Analyze stream data at scale
Druid was designed from the outset for rapid ingestion and immediate querying of stream data. No connectors are needed, as Druid includes inherent exactly-once ingestion for data streams using Apache Kafka® and Amazon Kinesis APIs.
Streaming analytics with Druid
Apache Druid is purpose built for stream ingestion. It ingests event-by-event, not a series of batched data files sent sequentially to mimic a stream. This means that Druid supports query-on-arrival. It’s true real-time analytics with no wait for data to be batched then delivered.
-
Massive scalability
Druid handles data streams up to millions of events per second with ease, ideal for highly dynamic data.
-
Exactly-once semantics
Druid guarantees data consistency - preventing duplicates or data loss - through its native indexing service.
-
Continuous backup
Druid ensure no data loss of streaming data as it persists data segments to deep storage automatically.
Apache Kafka
Kafka is natively integrated with Druid so there is no need for a connector. The data is loaded into Druid from a Kafka stream using Druid’s Kafka indexing service. The connection to Kafka topics is part of Druid. Define an ingestion spec with “type”: “kafka” that defines the the topic and parameters you want.

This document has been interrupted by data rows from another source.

(** A call whose answer is read whole. *)
Lemma gandi_do_run {A} method path body (decode : bytes → option A) s status v s' :
  url_ok (gandiAPIBase ++ path) = true → Z.of_nat (length (print v)) < gandiMaxBody →
  gandi_answer (MkReq method (gandiAPIBase ++ path) ((go "Authorization", go "Bearer " ++ trim_space (gd_token p)) :: json_headers) body) s = (answer_json status v, s') →
  run gandi_service (gandi_do p method path body decode) s = (accept errGandiNotFound gandiError decode (status, print v), s').
Proof.
  intros Hu Hl Ha. unfold gandi_do, bind_ok, send, client_Do. rewrite Hu. cbn [negb do_from ask bind]. cbn [run gandi_service]. rewrite Ha. unfold answer_json. cbn [bind p_Location p_StatusCode].
  destruct (redirectBehavior _ _) as [[]|]; cbn [bind run]; unfold read_limited; cbn [p_Body p_BodyErr p_StatusCode]; by rewrite (proj2 (Z.leb_gt _ _)) by done.
Qed.

Lemma empty_short : Z.of_nat (length (print (VObj []))) < gandiMaxBody.
Proof. by vm_compute. Qed.

Lemma domain_answer_run s : run gandi_service (gandi_do p GET (go "/domains/" ++ PathEscape zone) None (λ raw, Unmarshal into_gandiDomain raw [])) s = (Ok zone, s).
Proof.
  erewrite (gandi_do_run _ _ _ _ _ 200 (VObj [(go "fqdn", str zone)])); [|exact zone_url_ok| |].
  - unfold accept. cbn [Z.eqb Z.ltb Z.leb Z.compare orb Pos.eqb Pos.compare Pos.compare_cont]. unfold Unmarshal. rewrite whole_print.
    + done.
    + cbn. split_and!; try done. apply valid_utf8_ascii, zone_ascii.
    + cbn. unfold max_depth. lia.
  - cbn [print fmap list_fmap fst snd json_seq]. unfold json_member, json_string, str. cbn [print]. unfold json_string. pose proof (json_chars_length (length zone) zone) as H1. pose proof zone_length as H2.
    unfold json_seq. repeat (rewrite ?length_app; cbn [length app json_tail]). pose proof (json_chars_length (length (go "fqdn")) (go "fqdn")) as H3. change (length (go "fqdn")) with 4%nat in *. change gandiMaxBody with 1048576. lia.
  - unfold gandi_answer. cbn [q_URL q_Method]. by rewrite !bool_decide_eq_true_2 by done.
Qed.
Definition recordName : gostring := challengePrefix ++ DOT :: zone.

Lemma recordName_trim : trim_suffix [DOT] recordName = recordName.
Proof.
  apply trim_suffix_id. unfold recordName. destruct zone as [|c z]; [by apply not_elem_of_nil in Hdot|]. intros H. apply Hlast. rewrite <- H. by rewrite last_app_cons.
Qed.

Lemma index_byte_prefix c s t : c ∉ s → index_byte c (s ++ c :: t) = Some (length s).
Proof. induction s as [|b s IH]; cbn [app index_byte length]; [by rewrite decide_True|]. rewrite not_elem_of_cons. intros [Hb Hs]. rewrite decide_False by done. by rewrite IH. Qed.

Lemma EqualFold_refl s : EqualFold s s = true.
Proof. by apply bool_decide_eq_true_2. Qed.

Lemma folded_length s : Forall (λ c, byte_val c < 128) s → length (folded s) = length s.
Proof. intros H. unfold folded. rewrite length_fmap, runes_all_ascii by done. by rewrite length_fmap. Qed.

Lemma domainFor_run s : run gandi_service (gandi_domainFor p recordName) s = (Ok zone, s).
Proof.
  unfold gandi_domainFor, walk_zones. rewrite recordName_trim. unfold maxZoneLabels. cbn [walk].
  assert (index_byte DOT recordName = Some (length challengePrefix)) as ->. { apply index_byte_prefix. refine (bool_decide_unpack _ _). vm_compute. exact I. }
  assert (drop (S (length challengePrefix)) recordName = zone) as ->. { unfold recordName. rewrite (drop_app_ge _ _ (S _)) by lia. by replace (S (length challengePrefix) - length challengePrefix)%nat with 1%nat by lia. }
  rewrite (proj2 (mem_byte_elem _ _) Hdot). cbn [negb]. rewrite Hv. cbn [negb]. rewrite run_bind, run_bind, domain_answer_run. cbn [run].
  by rewrite (trim_suffix_id DOT zone), EqualFold_refl by done.
Qed.

Lemma recordName_relative : gandiRecordName recordName zone = Ok relative.
Proof.
  unfold gandiRecordName, relative_for, relativeRecordName. rewrite recordName_trim, (trim_suffix_id DOT zone) by done.
  assert (length recordName = length challengePrefix + S (length zone))%nat as Hlen by (unfold recordName; by rewrite length_app).
  assert (EqualFold recordName zone = false) as ->.
  { apply bool_decide_eq_false_2. intros H. apply (f_equal length) in H. pose proof zone_ascii as Ha. rewrite !folded_length in H; [|done|].
    - lia.
    - apply Forall_app. split; [|constructor; [done|exact Ha]]. refine (bool_decide_unpack _ _). vm_compute. exact I. }
  rewrite (proj2 (Nat.leb_gt _ _)). 2:{ rewrite Hlen. change (length challengePrefix) with 15%nat. lia. }
  replace (length recordName - length zone)%nat with (S (length challengePrefix)) by lia.
  assert (drop (S (length challengePrefix)) recordName = zone) as ->. { unfold recordName. rewrite (drop_app_ge _ _ (S _)) by lia. by replace (S (length challengePrefix) - length challengePrefix)%nat with 1%nat by lia. }
  rewrite EqualFold_refl. cbn [negb orb]. replace (S (length challengePrefix) - 1)%nat with (length challengePrefix) by lia.
  rewrite bool_decide_eq_true_2. 2:{ unfold recordName. by rewrite list_lookup_middle. }
  cbn [negb]. unfold recordName. by rewrite take_app_length, Hrel.
Qed.

(** What is read of a set, as values and lifetime. *)
Definition set_view (s : option gandiRRSet) : list gostring * Z := match s with Some r => (grr_Values r, grr_TTL r) | None => ([], 0) end.

Ltac no_zone_url := rewrite (bool_decide_eq_false_2 (_ = gandiAPIBase ++ go "/domains/" ++ PathEscape zone)) by (apply urls_differ).

Lemma currentTXT_run s : (∀ r, s = Some r → set_carried r) → run gandi_service (gandi_currentTXT p zone relative) s = (Ok (set_view s), s).
Proof.
  intros Hs. unfold gandi_currentTXT. rewrite run_bind. destruct s as [r|].
  - destruct (Hs r eq_refl) as (Ht & Hvs & Hl).
    rewrite (gandi_do_run _ _ _ _ _ 200 (gandiRRSet_json r) (Some r)); [|exact set_url_ok|exact Hl|].
    + unfold accept. cbn [Z.eqb Z.ltb Z.leb Z.compare orb Pos.eqb Pos.compare Pos.compare_cont]. by rewrite gandiRRSet_read by done.
    + unfold gandi_answer. cbn [q_URL q_Method]. no_zone_url. cbn [andb]. by rewrite !bool_decide_eq_true_2 by done.
  - rewrite (gandi_do_run _ _ _ _ _ 404 (VObj []) None); [done|exact set_url_ok|exact empty_short|].
    unfold gandi_answer. cbn [q_URL q_Method]. no_zone_url. cbn [andb]. by rewrite !bool_decide_eq_true_2 by done.
Qed.

Lemma putTXT_run s ttl values : set_carried (MkGandiRRSet ttl values) → run gandi_service (gandi_putTXT p zone relative ttl values) s = (Ok tt, Some (MkGandiRRSet ttl values)).
Proof.
  intros Hc. unfold gandi_putTXT. rewrite (gandi_do_run _ _ _ _ _ 201 (VObj []) (Some (MkGandiRRSet ttl values))); [done|exact set_url_ok|exact empty_short|].
  unfold gandi_answer. cbn [q_URL q_Method q_Body]. no_zone_url. cbn [andb]. rewrite (bool_decide_eq_true_2 (_ = gandiAPIBase ++ gandiRRSetPath zone relative)) by done.
  rewrite (bool_decide_eq_false_2 (PUT = GET)) by done. rewrite (bool_decide_eq_true_2 (PUT = PUT)) by done. cbn [mbind option_bind]. by rewrite gandiRRSet_read by done.
Qed.

Lemma deleteTXT_run r : run gandi_service (gandi_deleteTXT p zone relative) (Some r) = (Ok tt, None).
Proof.
  unfold gandi_deleteTXT. rewrite run_bind. rewrite (gandi_do_run _ _ _ _ _ 204 (VObj []) None); [done|exact set_url_ok|exact empty_short|].
  unfold gandi_answer. cbn [q_URL q_Method q_Body]. no_zone_url. cbn [andb]. rewrite (bool_decide_eq_true_2 (_ = gandiAPIBase ++ gandiRRSetPath zone relative)) by done.
  rewrite (bool_decide_eq_false_2 (DELETE = GET)), (bool_decide_eq_false_2 (DELETE = PUT)) by done. by rewrite (bool_decide_eq_true_2 (DELETE = DELETE)) by done.
Qed.
Definition raised (ttl : Z) : Z := if ttl <? gandiChallengeTTL then gandiChallengeTTL else ttl.

(** The set with the value taken out of it. *)
Definition withdrawn (value : gostring) (s : option gandiRRSet) : option gandiRRSet :=
  match indexOfTXT (set_view s).1 value with
  | None => s
  | Some idx => let remaining := delete idx (set_view s).1 in if bool_decide (remaining = []) then None else Some (MkGandiRRSet (raised (set_view s).2) remaining)
  end.

Lemma removeValue_run value s : (∀ r, s = Some r → set_carried r) → (∀ r, withdrawn value s = Some r → set_carried r) →
  run gandi_service (gandi_removeValue p zone relative value) s = (Ok tt, withdrawn value s).
Proof.
  intros Hs Hw. unfold gandi_removeValue. erewrite run_bind_ok; [|by apply run_on_err, currentTXT_run]. unfold withdrawn in *. destruct (set_view s) as [existing ttl] eqn:Ev. cbn [fst snd] in *.
  destruct (indexOfTXT existing value) as [idx|] eqn:Ei; [|done]. cbv zeta in *. case_bool_decide as He.
  - destruct s as [r|]; [by apply run_on_err, deleteTXT_run|]. injection Ev as <- <-. done.
  - apply run_on_err, putTXT_run. by apply Hw.
Qed.

Lemma Present_run value s : (∀ r, s = Some r → set_carried r) → indexOfTXT (set_view s).1 value = None →
  let published := MkGandiRRSet (raised (set_view s).2) ((set_view s).1 ++ [value]) in set_carried published →
  run gandi_service (gandi_Present p (MkDNSRecord recordName value)) s = ((Some (gandi_removeValue p zone relative value), None), Some published).
Proof.
  intros Hs Hi published Hp. unfold gandi_Present, need. cbn [rec_Name rec_Value]. rewrite run_bind, domainFor_run, recordName_relative. cbn [bind].
  rewrite run_bind, currentTXT_run by done. destruct (set_view s) as [existing ttl]. cbn [fst snd] in *. rewrite Hi. unfold Dns01.published. rewrite run_bind.
  erewrite run_on_err; [done|]. by apply putTXT_run.
Qed.
End domain.
End gandi.

Lemma indexOfTXT_snoc values value : strip_quotes value = value → indexOfTXT values value = None → indexOfTXT (values ++ [value]) value = Some (length values).
Proof.
  intros Hq H. unfold indexOfTXT in *. destruct (list_find _ values) as [[i x]|] eqn:E; [done|].
  rewrite (list_find_app_r _ _ _ E). cbn [list_find]. by rewrite decide_True by done.
Qed.

(** At a service that does what its API says, a challenge for a zone or for its wildcard adds
    its value to those that the name has and takes it out again, later, from whatever the name
    has then; if nothing else changed, what was there is there again. *)
Theorem gandi_round_trip `{UnicodeCase} creds prov zone identifier value s :
  NewGandi creds = Ok prov → validDomainName zone = true → DOT ∈ zone → last zone ≠ Some DOT → identifier = zone ∨ identifier = go "*." ++ zone →
  (∀ r, s = Some r → set_carried r) → indexOfTXT (set_view s).1 value = None → strip_quotes value = value →
  let published := MkGandiRRSet (raised (set_view s).2) ((set_view s).1 ++ [value]) in set_carried published →
  let service := gandi_service zone challengePrefix in
  ∃ cleanup, run service (Present prov (MkDNSRecord (ChallengeRecordName identifier) value)) s = ((Some cleanup, None), Some published) ∧
    (∀ s', (∀ r, s' = Some r → set_carried r) → (∀ r, withdrawn value s' = Some r → set_carried r) → run service cleanup s' = (Ok tt, withdrawn value s')) ∧
    withdrawn value (Some published) = match (set_view s).1 with [] => None | vs => Some (MkGandiRRSet (raised (set_view s).2) vs) end.
Proof.
  intros Hnew Hv Hdot Hlast Hid Hs Hi Hq published Hp service. unfold NewGandi in Hnew. destruct (single_token _ _) as [token|]; [|done]. injection Hnew as <-. cbn [Present].
  assert (ChallengeRecordName identifier = recordName zone) as ->.
  { unfold ChallengeRecordName, recordName. do 2 f_equal. destruct Hid as [->| ->].
    - unfold cut_prefix. destruct (has_prefix (go "*.") zone) eqn:E; [|done]. destruct zone as [|c z]; [done|]. exfalso. unfold go in E. cbn [list_ascii_of_string has_prefix] in E.
      reflect_bools. subst c. unfold validDomainName in Hv. apply andb_prop in Hv as [_ Hv]. by vm_compute in Hv.
    - done. }
  exists (gandi_removeValue (MkGandi token) zone challengePrefix value). split; [by apply Present_run|]. split; [by intros s' Hs' Hw; apply removeValue_run|].
  unfold withdrawn. cbn [set_view published grr_Values grr_TTL fst snd]. rewrite indexOfTXT_snoc by done.
  rewrite (delete_middle (set_view s).1 [] value), app_nil_r. cbv zeta.
  assert (raised (raised (set_view s).2) = raised (set_view s).2) as Hr. { unfold raised. destruct ((set_view s).2 <? gandiChallengeTTL) eqn:E; [done|by rewrite E]. }
  rewrite Hr. by destruct (set_view s).1.
Qed.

Whenever an event is added to the topic, it will immediately become available for your queries in Druid. After an interval, the events will be indexed and added to a segment, committed to both data nodes and durable deep storage. Once the event is fully committed, it is removed from the topic, so every event is written to Druid once and only once.
Apache Kafka APIs
Any data stream that supports Kafka APIs can be used for Druid stream ingestion the same as open source Kafka.
This includes:
- Confluent Enterprise
- Confluent Cloud
- Amazon Managed Services for Kafka
- Azure Event Hub
- Red Panda
- Aiven Managed Kafka
- Alibaba
- Instaclustr
Amazon Kinesis
Inherent connection to Kinesis data streams is part of Druid. Define an ingestion spec with “type”: “kinesis” that defines the the stream and parameters you want.
Whenever an event is added to the stream, it will immediately become available for your queries in Druid. After an interval, the events will be indexed and added to a segment, committed to both data nodes and durable deep storage. Once the event is fully committed, it is removed from the stream, so every event is written to Druid once and only once.
“Druid has native Kafka integration out of the box…we don't need anything to make Apache Kafka and Apache Druid work together. It just works.”